» **AVAILABLE DATA**
(* ===== verification/ClientHttp.v ===== *)
(** * The registry client's requests (schema-serde: registry/mod.rs, registry/model.rs)

    The URL, the body and the decoding of each call. reqwest, which sends a request, is a
    function from the method, the URL and the body to the answer or the transport's error. *)

From stdpp Require Import base gmap strings list pretty.
From Stdlib Require Import ZArith Lia Ascii.
From S2P Require Import Prelude Text Json Types Record Authz Client.

(** ** Bodies and answers (model.rs) *)

Definition opt_str (k : string) (o : option string) : list (string * json) :=
  match o with Some s => [(k, JString s)] | None => [] end.

(** [SchemaPayload]. *)
Definition ser_SchemaPayload (schema : string) (schema_type message_type : option string)
    (references : list SchemaReference) : json :=
  JObject ([("schema", JString schema)] ++ opt_str "schemaType" schema_type ++ opt_str "messageType" message_type ++
    match references with [] => [] | _ => [("references", JArray (ser_SchemaReference <$> references))] end).

Definition de_u32 : json → option Z := de_int 0 4294967295.

Definition de_default {A} (d : A) (de : json → option A) (f : option json) : option A :=
  match f with None => Some d | Some v => de v end.

(** A struct whose fields after the first have defaults. *)
Definition answer_fields (names : list string) (v : json) : option (list (string * json)) :=
  match v with
  | JObject l => Some l
  | JArray vs => if (1 <=? length vs)%nat && (length vs <=? length names)%nat then Some (zip names vs) else None
  | _ => None
  end.

Definition de_RegisterResponse (v : json) : option Z :=
  l ← struct_fields ["id"] v; required "id" l ≫= de_u32.

Definition de_SubjectVersionResponse (v : json) : option SubjectVersionResponse :=
  l ← answer_fields ["id"; "version"; "schema"; "schemaType"; "messageType"; "references"] v;
  id ← required "id" l ≫= de_u32;
  version ← field "version" l ≫= de_default 0%Z de_i32;
  schema ← field "schema" l ≫= de_default "" de_string;
  schema_type ← field "schemaType" l ≫= de_opt_string;
  message_type ← field "messageType" l ≫= de_opt_string;
  references ← field "references" l ≫= de_default_vec de_SchemaReference;
  Some (mkSubjectVersionResponse id version schema schema_type message_type references).

Definition de_SchemaByIdResponse (v : json) : option SchemaByIdResponse :=
  l ← answer_fields ["schema"; "schemaType"; "messageType"; "references"] v;
  schema ← required "schema" l ≫= de_string;
  schema_type ← field "schemaType" l ≫= de_opt_string;
  message_type ← field "messageType" l ≫= de_opt_string;
  references ← field "references" l ≫= de_default_vec de_SchemaReference;
  Some (mkSchemaByIdResponse schema schema_type message_type references).

Definition de_SubjectVersion (v : json) : option (string * Z) :=
  l ← struct_fields ["subject"; "version"] v;
  subject ← required "subject" l ≫= de_string;
  version ← required "version" l ≫= de_i32;
  Some (subject, version).

Definition de_list {A} (de : json → option A) (v : json) : option (list A) :=
  match v with JArray l => mapM de l | _ => None end.

Definition de_ErrorBody (v : json) : option (Z * string) :=
  l ← struct_fields ["error_code"; "message"] v;
  code ← required "error_code" l ≫= de_i32;
  message ← required "message" l ≫= de_string;
  Some (code, message).

(** ** Calls (mod.rs) *)

(** [trim_end_matches('/')]. *)
Definition base_url (url : string) : string :=
  let fix drop l := match l with c :: l' => if Ascii.eqb c "/" then drop l' else l | [] => [] end in
  String.string_of_list_ascii (rev (drop (rev (String.list_ascii_of_string url)))).

Section client.
Context `{SerdeJson}.
(** The text of serde's error, and the transport. *)
Context (decode_message : string → string).
Context (http : Method → string → option string → result string Response).
Context (base : string).

Definition read_json {R} (de : json → option R) (text : string) : result string R :=
  match json_parse text ≫= de with Some r => Ok r | None => Err (decode_message text) end.

Definition read_error (text : string) : option (Z * string) := json_parse text ≫= de_ErrorBody.

Definition send {R} (m : Method) (url : string) (body : option string) (de : json → option R)
    : result SchemaSerdeError R :=
  match http m url body with
  | Err e => Err (RegistryTransport e)
  | Ok resp => Client.parse read_error (read_json de) resp
  end.

Definition post_json {R} (url : string) (body : json) (de : json → option R) : result SchemaSerdeError R :=
  send POST url (Some (json_print body)) de.
Definition get_json {R} (url : string) (de : json → option R) : result SchemaSerdeError R :=
  send GET url None de.

Definition payload (kind : SchemaKind) (schema : string) (references : list SchemaReference)
    (message_type : option string) : json :=
  ser_SchemaPayload schema (kind_wire_name kind) message_type references.

Definition client_register (subject : string) (kind : SchemaKind) (schema : string)
    (references : list SchemaReference) (message_type : option string) : result SchemaSerdeError Z :=
  post_json (base +:+ "/subjects/" +:+ subject +:+ "/versions") (payload kind schema references message_type)
    de_RegisterResponse.

Definition client_lookup (subject : string) (kind : SchemaKind) (schema : string)
    (references : list SchemaReference) (message_type : option string) : result SchemaSerdeError Z :=
  resp ← post_json (base +:+ "/subjects/" +:+ subject) (payload kind schema references message_type)
           de_SubjectVersionResponse;
  Ok (Client.sv_id resp).

Definition client_latest (subject : string) : result SchemaSerdeError SubjectVersionResponse :=
  get_json (base +:+ "/subjects/" +:+ subject +:+ "/versions/latest") de_SubjectVersionResponse.
Definition client_latest_id (subject : string) : result SchemaSerdeError Z :=
  resp ← client_latest subject; Ok (Client.sv_id resp).

Definition client_schema_by_id (id : Z) : result SchemaSerdeError FetchedSchema :=
  resp ← get_json (base +:+ "/schemas/ids/" +:+ pretty id) de_SchemaByIdResponse;
  Ok (fetched_by_id resp).

Definition client_schema_by_subject_version (subject : string) (version : Z)
    : result SchemaSerdeError FetchedSchema :=
  resp ← get_json (base +:+ "/subjects/" +:+ subject +:+ "/versions/" +:+ pretty version +:+ "?deleted=true")
           de_SubjectVersionResponse;
  Ok (fetched_by_version resp).

Definition subject_versions_for_id (id : Z) : result SchemaSerdeError (list (string * Z)) :=
  get_json (base +:+ "/schemas/ids/" +:+ pretty id +:+ "/versions") (de_list de_SubjectVersion).
End client.

(** ** The import tool (main of bin/schema-push.rs) *)

Section push.
Context (http : Method → string → option string → result string Response).
(** The reading of the descriptor set's file, and the text of a status. *)
Context (read_file : string → result string string) (status_text : Z → string).

(** What the tool prints, or the error it ends with. *)
Definition schema_push (registry_url descriptor_set : string) : result string string :=
  match read_file descriptor_set with
  | Err e => Err ("read descriptor set " +:+ descriptor_set +:+ ": " +:+ e)
  | Ok bytes =>
      resp ← http POST (base_url registry_url +:+ "/schemas/import") (Some bytes);
      body ← rs_text resp;
      if ((200 <=? rs_status resp) && (rs_status resp <? 300))%Z then Ok body
      else Err ("schema import failed (" +:+ status_text (rs_status resp) +:+ "): " +:+ body)
  end.
End push.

» **ABOUT THIS TASK**
Look through the material above and print exactly the lines from the one containing "let fix drop" to the one containing "(message_type : option string) : json", both included, and nothing more.

» **TASK SOLUTION**
  let fix drop l := match l with c :: l' => if Ascii.eqb c "/" then drop l' else l | [] => [] end in
  String.string_of_list_ascii (rev (drop (rev (String.list_ascii_of_string url)))).

Section client.
Context `{SerdeJson}.
(** The text of serde's error, and the transport. *)
Context (decode_message : string → string).
Context (http : Method → string → option string → result string Response).
Context (base : string).

Definition read_json {R} (de : json → option R) (text : string) : result string R :=
  match json_parse text ≫= de with Some r => Ok r | None => Err (decode_message text) end.

Definition read_error (text : string) : option (Z * string) := json_parse text ≫= de_ErrorBody.

Definition send {R} (m : Method) (url : string) (body : option string) (de : json → option R)
    : result SchemaSerdeError R :=
  match http m url body with
  | Err e => Err (RegistryTransport e)
  | Ok resp => Client.parse read_error (read_json de) resp
  end.

Definition post_json {R} (url : string) (body : json) (de : json → option R) : result SchemaSerdeError R :=
  send POST url (Some (json_print body)) de.
Definition get_json {R} (url : string) (de : json → option R) : result SchemaSerdeError R :=
  send GET url None de.

Definition payload (kind : SchemaKind) (schema : string) (references : list SchemaReference)
    (message_type : option string) : json :=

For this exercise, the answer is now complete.